What it says is that it is almost impossible for Bush to have exceeded the MOEs based on chance alone.

That's all the binomial distribution can tell us in this case. It can tell us nothing about what the cause of the deviance actually is, only that the cause is not chance alone.

Fraud surely is one possible explanation, and I think there was fraud. But there are dozens, hundreds if we want to get creative, of others.

Consider the following, the probability of being dealt any particular hand in poker is 1/2,598,860. So, if your sitting there looking at a 3C, 7D, 4D, 6H, and 9S you would have in your hand a combination of cards that, in theory would take 2,598,860 deals to get again, a very rare and unlikely event. But, that hand is utterly unremarkable. The point here is that, even if something is unlikely and of low probability the occurance of that event is not, a priori, important in any meaningful sense.

There are parallels with this voting issue. The probability of the final tally's devating beyond the MOE of last exit poll in each state is probabably 1/20, which expresses the industry standard 95% confidence interval. Since we're concerned with only Bush "victory" outside the MOE, the probability in each state is roughly 1/40. That means one time out of 40 the polling will be wrong, due to the chance error of the sample estimate. The power of statistics is very limited here, the poll may be wrong more often than that due to other issues, be they methodological, functional, circumstances beyond the scope of the study or false assumptions.

Granted, though we may not think it terribly noteworthy if the MOE was exceeded in one state, the aggregate of 22, or however many, states is a different thing. But it is not entirely dissimilar. True, the aggregate calculations will drive down the error due to chance to infintessimal levels, but it also sums the myriad other errors or effects that could account for the wrong numbers in the first place. The question statisticians must always ask is if the numbers they're looking at are actually meaningful.

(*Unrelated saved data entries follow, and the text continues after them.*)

(* ===== verification/MemBackend.v ===== *)
(** * A reference backend in memory

    A concrete [Backend] with a script of faults per service, and the proof
    that it satisfies the laws of [External]: the laws can hold together, and
    the theorems about the program can be run on concrete states. *)

From S2P Require Import Prelude GoStrings Float64 Entity External.

(** ** Fault scripts *)

(** A service state: its data and the faults to come, one boolean per
    operation; [true] makes the operation fail before it touches the data. *)
Record mem (D : Type) : Type := mkMem { m_data : D; m_faults : list bool }.
Arguments mkMem {D}.
Arguments m_data {D}.
Arguments m_faults {D}.

Definition with_fault {D A} (c : D → D * result A) : M (mem D) (result A) := λ s,
  match m_faults s with
  | true :: fs => (mkMem (m_data s) fs, Err (ErrExt 0))
  | fs => let '(d, r) := c (m_data s) in (mkMem d (tail fs), r)
  end.

Lemma with_fault_inv {D A} (c : D → D * result A) s s' r :
  with_fault c s = (s', r) →
  (m_data s' = m_data s ∧ r = Err (ErrExt 0)) ∨ c (m_data s) = (m_data s', r).
Proof.
  unfold with_fault. destruct s as [d [|[] fs]]; cbn; intros H.
  1, 3: right; destruct (c d); by simplify_eq.
  left; by simplify_eq.
Qed.

Ltac mem_simpl :=
  repeat match goal with s : mem _ |- _ => destruct s end; simplify_eq/=.
Ltac mem_done := mem_simpl; done.

(** ** Tables *)

Section MemTable.
Context {R : Type} `{Row R}.
(** Rows that violate a unique index together. *)
Variable conflict : R → R → bool.

Definition pk_ok (l : list R) : Prop := NoDup (row_id <$> l).
#[local] Instance pk_ok_dec l : Decision (pk_ok l).
Proof. unfold pk_ok. apply _. Defined.

Definition rows : Type := { l : list R | bool_decide (pk_ok l) = true }.

Definition commit (l : list R) (d : rows) : rows * result unit :=
  match bool_decide (pk_ok l) as b return bool_decide (pk_ok l) = b → rows * result unit with
  | true => λ E, (exist _ l E, Ok tt)
  | false => λ _, (d, Err (ErrExt 1))
  end eq_refl.

Lemma commit_spec l d d' r :
  commit l d = (d', r) → proj1_sig d' = if is_ok r then l else proj1_sig d.
Proof.
  unfold commit. generalize (eq_refl (bool_decide (pk_ok l))).
  generalize (bool_decide (pk_ok l)) at 2 3. intros [] E Hc; by simplify_eq.
Qed.

Lemma commit_ok l d : pk_ok l → ∃ d', commit l d = (d', Ok tt) ∧ proj1_sig d' = l.
Proof.
  intros Hl. unfold commit. generalize (eq_refl (bool_decide (pk_ok l))).
  generalize (bool_decide (pk_ok l)) at 2 3. intros [] E; [by eexists|].
  by apply bool_decide_eq_false_1 in E.
Qed.

Definition next_id (l : list R) : Z := 1 + foldr Z.max 0 (row_id <$> l).

Lemma next_id_fresh l : 0 < next_id l ∧ next_id l ∉ row_id <$> l.
Proof.
  unfold next_id. generalize (row_id <$> l). intros ids.
  assert (∀ i, i ∈ ids → i ≤ foldr Z.max 0 ids) as Hi.
  { induction ids as [|x ids IH]; [by inversion 1|].
    intros i [->|Hin]%elem_of_cons; cbn; [lia|]. apply IH in Hin. lia. }
  assert (0 ≤ foldr Z.max 0 ids) by (clear Hi; induction ids; cbn; lia).
  split; [lia|]. intros Hin%Hi. lia.
Qed.

Definition mem_page (p : R → bool) (o : R → R → bool) (n k : Z) (d : rows)
  : rows * result (list R) :=
  let l0 := merge_sort (brel o) (List.filter p (proj1_sig d)) in
  if decide (Sorted (brel o) l0) then (d, Ok (limit_offset n k l0))
  else (d, Err (ErrExt 2)).

Definition upsert_one (g : R → R → R) (l : list R) (x : R) : R :=
  match List.find (conflict x) l with Some y => g x y | None => x end.
Fixpoint number_from (k : Z) (l : list R) : list R :=
  match l with
  | [] => []
  | y :: l' => row_set_id k y :: number_from (k + 1) l'
  end.
Definition mem_upsert (g : R → R → R) (l : list R) (d : rows) : rows * result unit :=
  let old := proj1_sig d in
  let fresh := List.filter (λ y, negb (existsb (λ x, conflict x y) old)) l in
  commit ((upsert_one g l <$> old) ++ number_from (next_id old) fresh) d.

#[export] Instance mem_table : Table (mem rows) R := {
  tbl_rows s := proj1_sig (m_data s);
  tbl_select p := with_fault (λ d, (d, Ok (List.filter p (proj1_sig d))));
  tbl_page p o n k := with_fault (mem_page p o n k);
  tbl_first p := with_fault (λ d,
    (d, match List.find p (proj1_sig d) with Some x => Ok x | None => Err ErrRecordNotFound end));
  tbl_count p := with_fault (λ d, (d, Ok (Z.of_nat (length (List.filter p (proj1_sig d))))));
  tbl_update p f := with_fault (λ d, commit ((λ x, if p x then f x else x) <$> proj1_sig d) d);
  tbl_create x := with_fault (λ d,
    let k := next_id (proj1_sig d) in
    let '(d', r) := commit (proj1_sig d ++ [row_stamp 0 (row_set_id k x)]) d in
    (d', match r with Ok _ => Ok k | Err e => Err e end));
  tbl_save x := with_fault (λ d, commit (save_row x (proj1_sig d)) d);
  tbl_delete p := with_fault (λ d,
    let n := Z.of_nat (length (List.filter p (proj1_sig d))) in
    let '(d', r) := commit (List.filter (λ x, negb (p x)) (proj1_sig d)) d in
    (d', match r with Ok _ => Ok n | Err e => Err e end));
  tbl_upsert g l := with_fault (mem_upsert g l);
  tbl_tx A c := λ s,
    match c s with
    | (s', Ok a) => (s', Ok a)
    | (s', Err e) => (mkMem (m_data s) (m_faults s'), Err e)
    end
}.

Lemma find_none_filter (p : R → bool) l : List.find p l = None → List.filter p l = [].
Proof. induction l as [|x l IH]; [done|]. cbn. destruct (p x); [done|auto]. Qed.

Lemma find_some_elem (p : R → bool) l x : List.find p l = Some x → x ∈ l ∧ p x = true.
Proof. intros Hf. apply List.find_some in Hf. by rewrite list_elem_of_In. Qed.

Lemma number_from_elem k l x : x ∈ number_from k l → ∃ y k', y ∈ l ∧ x = row_set_id k' y.
Proof.
  revert k. induction l as [|y l IH]; intros k; cbn; [by inversion 1|].
  intros [->|Hin]%elem_of_cons; [exists y, k; set_solver|].
  destruct (IH _ Hin) as (y' & k' & ? & ->). exists y', k'. set_solver.
Qed.

#[export] Instance mem_table_laws : TableLaws (mem rows) R.
Proof.
  split; cbn [tbl_rows tbl_select tbl_page tbl_first tbl_count tbl_update tbl_create tbl_save
              tbl_delete tbl_upsert tbl_tx mem_table].
  - intros [[l Hl] fs]. exact (bool_decide_eq_true_1 _ Hl).
  - intros p s s' r [[-> _]|Hc]%with_fault_inv; [done|mem_done].
  - intros p s s' l [[_ ?]|Hc]%with_fault_inv; [done|mem_done].
  - intros p o n k s s' r [[-> _]|Hc]%with_fault_inv; [done|].
    unfold mem_page in Hc. case_decide; mem_done.
  - intros p o n k s s' l [[_ ?]|Hc]%with_fault_inv; [done|].
    unfold mem_page in Hc. case_decide; mem_simpl.
    eexists. split_and!; [|done|done]. apply merge_sort_Permutation.
  - intros p s s' r [[-> _]|Hc]%with_fault_inv; [done|mem_done].
  - intros p s s' x [[_ ?]|Hc]%with_fault_inv; [done|].
    destruct (List.find p _) eqn:E; mem_simpl. by apply find_some_elem.
  - intros p s s' [[_ ?]|Hc]%with_fault_inv; [done|].
    destruct (List.find p _) eqn:E; mem_simpl. by apply find_none_filter.
  - intros p s s' r [[-> _]|Hc]%with_fault_inv; [done|mem_done].
  - intros p s s' n [[_ ?]|Hc]%with_fault_inv; [done|mem_done].
  - intros p f s s' r _ [[-> ->]|Hc]%with_fault_inv; [done|by apply commit_spec in Hc].
  - intros x s s' k _ [[_ ?]|Hc]%with_fault_inv; [done|].
    destruct (commit _ _) as [d' r] eqn:E. apply commit_spec in E.
    destruct r as [[]|]; mem_simpl. split; [apply next_id_fresh|]. by eexists.
  - intros x s s' e [[-> _]|Hc]%with_fault_inv; [done|].
    destruct (commit _ _) as [d' r] eqn:E. apply commit_spec in E.
    destruct r as [[]|]; mem_done.
  - intros x s s' r _ [[-> ->]|Hc]%with_fault_inv; [done|by apply commit_spec in Hc].
  - intros p s s' r [[-> ->]|Hc]%with_fault_inv; [done|].
    destruct (commit _ _) as [d' r'] eqn:E. apply commit_spec in E.
    destruct r' as [[]|]; mem_done.
  - intros p s s' n [[_ ?]|Hc]%with_fault_inv; [done|].
    destruct (commit _ _) as [d' r'] eqn:E. destruct r' as [[]|]; mem_done.
  - intros g l s s' _ [[_ ?]|Hc]%with_fault_inv; [done|].
    apply commit_spec in Hc. cbn in Hc. rewrite Hc. do 2 eexists. split_and!; [done| |].
    + intros x. unfold upsert_one. destruct (List.find _ l) as [y|] eqn:E; [right|by left].
      exists y. apply find_some_elem in E. naive_solver.
    + intros x Hx%number_from_elem. destruct Hx as (y & k & Hy & ->).
      exists y, k. split; [|done]. apply list_elem_of_In in Hy. apply List.filter_In in Hy as [Hy _].
      by apply list_elem_of_In.
  - intros g l s s' e [[-> _]|Hc]%with_fault_inv; [done|]. by apply commit_spec in Hc.
  - intros A c s s' a. destruct (c s) as [s1 [x|]] eqn:E; intros [=]; subst.
    exists s, s'. by split_and!.
  - intros A c s s' e. destruct (c s) as [s1 [x|]] eqn:E; intros [=]; subst. done.
Qed.
End MemTable.

(** Build a table state from rows that are known to be consistent. *)
Definition mem_rows {R} `{Row R} (l : list R) (E : bool_decide (NoDup (row_id <$> l)) = true)
  (fs : list bool) : mem (rows (R := R)) := mkMem (exist _ l E) fs.

(** ** Redis *)

#[export] Instance mem_redis : Redis (mem rview) := {
  rd_view s := m_data s;
  rd_zadd k sc m := with_fault (λ v, (zput k (<[m := sc]> (zget k v)) v, Ok tt));
  rd_zrem k m := with_fault (λ v, (zput k (delete m (zget k v)) v, Ok tt));
  rd_zrange k a b := with_fault (λ v, (v, Ok (zslice a b (zsort (zget k v)))));
  rd_zrank k m := with_fault (λ v,
    (v, match rank_of m (zsort (zget k v)) with Some n => Ok n | None => Err ErrRedisNil end));
  rd_zscore k m := with_fault (λ v,
    (v, match zget k v !! m with Some x => Ok x | None => Err ErrRedisNil end));
  rd_incr k := with_fault (λ v, let n := nget k v + 1 in (nput k n v, Ok n));
  rd_hset k f x := with_fault (λ v, (hput k (<[f := x]> (hget k v)) v, Ok tt));
  rd_hdel k f := with_fault (λ v, (hput k (delete f (hget k v)) v, Ok tt));
  rd_hgetall k := with_fault (λ v, (v, Ok (hget k v)));
  rd_expire k t := with_fault (λ v, (v, Ok tt))
}.

#[export] Instance mem_redis_laws : RedisLaws (mem rview).
Proof.
  split; cbn [rd_view rd_zadd rd_zrem rd_zrange rd_zrank rd_zscore rd_incr rd_hset rd_hdel
              rd_hgetall rd_expire mem_redis].
  all: intros *; repeat match goal with |- _ = _ → _ => fail 1 | _ => intro end.
  all: intros [[Hd Hr]|Hc]%with_fault_inv; mem_simpl; try done.
  all: repeat case_match; simplify_eq; try done.
  apply eq_None_not_Some. rewrite <- zsort_member. by apply rank_of_None.
Qed.

(** ** The rest of the environment, scripted *)

(** Answers to the calls that leave the program, consumed in order; when a
    script runs out the call fails. *)
Record script : Type := mkScript {
  sc_now : Z;
  sc_pid : list (result bool);
  sc_access : list (result bool);
  sc_exec : list (result Z);
  sc_exists : list (result bool);
  sc_exit : list (result Z);
  sc_lock : list (result bool)
}.

Definition pop {A} (l : list (result A)) : result A * list (result A) :=
  match l with x :: l' => (x, l') | [] => (Err (ErrExt 9), []) end.

#[export] Instance mem_env : Env script := {
  env_now '(mkScript t p a x f e k) := (mkScript (t + 1) p a x f e k, t);
  env_PidExists _ '(mkScript t p a x f e k) :=
    let '(r, l) := pop p in (mkScript t l a x f e k, r);
  env_HasSystemAccess _ '(mkScript t p a x f e k) :=
    let '(r, l) := pop a in (mkScript t p l x f e k, r);
  env_ExecuteCommandRemote _ _ _ _ _ '(mkScript t p a x f e k) :=
    let '(r, l) := pop x in (mkScript t p a l f e k, r);
  env_FileExistsRemote _ _ _ '(mkScript t p a x f e k) :=
    let '(r, l) := pop f in (mkScript t p a x l e k, r);
  env_GetJobExitCode _ _ _ '(mkScript t p a x f e k) :=
    let '(r, l) := pop e in (mkScript t p a x f l k, r);
  env_Getpid s := (s, 4242);
  env_SetNX _ _ _ '(mkScript t p a x f e k) :=
    let '(r, l) := pop k in (mkScript t p a x f e l, r);
  env_EvalRelease _ _ s := (s, Ok tt)
}.

#[export] Instance mem_backend : Backend := {
  TJ := mem (rows (R := Job)); TG := mem (rows (R := GpuCard));
  TP := mem (rows (R := Process)); TU := mem (rows (R := User));
  TR := mem rview; TE := script;
  jobs_table := mem_table (λ _ _, false);
  gpus_table := mem_table (λ x y, String.eqb (GpuCard.UUID x) (GpuCard.UUID y));
  procs_table := mem_table (λ _ _, false);
  users_table := mem_table (λ _ _, false);
  redis_ops := mem_redis;
  env_ops := mem_env;
  db_like s pat := String.eqb ("%" +:+ s +:+ "%") pat
}.

#[export] Instance mem_backend_laws : BackendLaws mem_backend.
Proof. split; apply _. Qed.

(** A world given by its rows, its Redis view and its script, free of
    faults. *)
Definition mem_world (jobs : list Job) (gpus : list GpuCard) (procs : list Process)
  (users : list User) (v : rview) (sc : script)
  (Ej : bool_decide (NoDup (row_id <$> jobs)) = true)
  (Eg : bool_decide (NoDup (row_id <$> gpus)) = true)
  (Ep : bool_decide (NoDup (row_id <$> procs)) = true)
  (Eu : bool_decide (NoDup (row_id <$> users)) = true) : World :=
  mkWorld mem_backend (mem_rows jobs Ej []) (mem_rows gpus Eg []) (mem_rows procs Ep [])
    (mem_rows users Eu []) (mkMem v []) sc.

I don't think this near zero number TruthforAll calculated is particularly meaningful. We could tell, on its face - without any statistical calculation, that it would be unlikely anyone could exceed the MOE solely due to chance in some many instances. After a certain point, a point we'd reach very early on, the magnitude of the number loses any significance in the real world. It does so partly because it so large, partly because it is express only that which we already knew, and partly because it cannot, and does not pretend to, account for any other possibilities of variation beyond chance. Those other possibilities are what are meaningful now, and we don't have them. What we need is an indicator of the liklihood of fraud compared to other sources or variation. What this near zero number does tell us, positively, is that it is more likely that fraud accounts for the difference than does chance, but how much more is anyone's guess. And, whether or not that is meaningful, I leave for others to decide.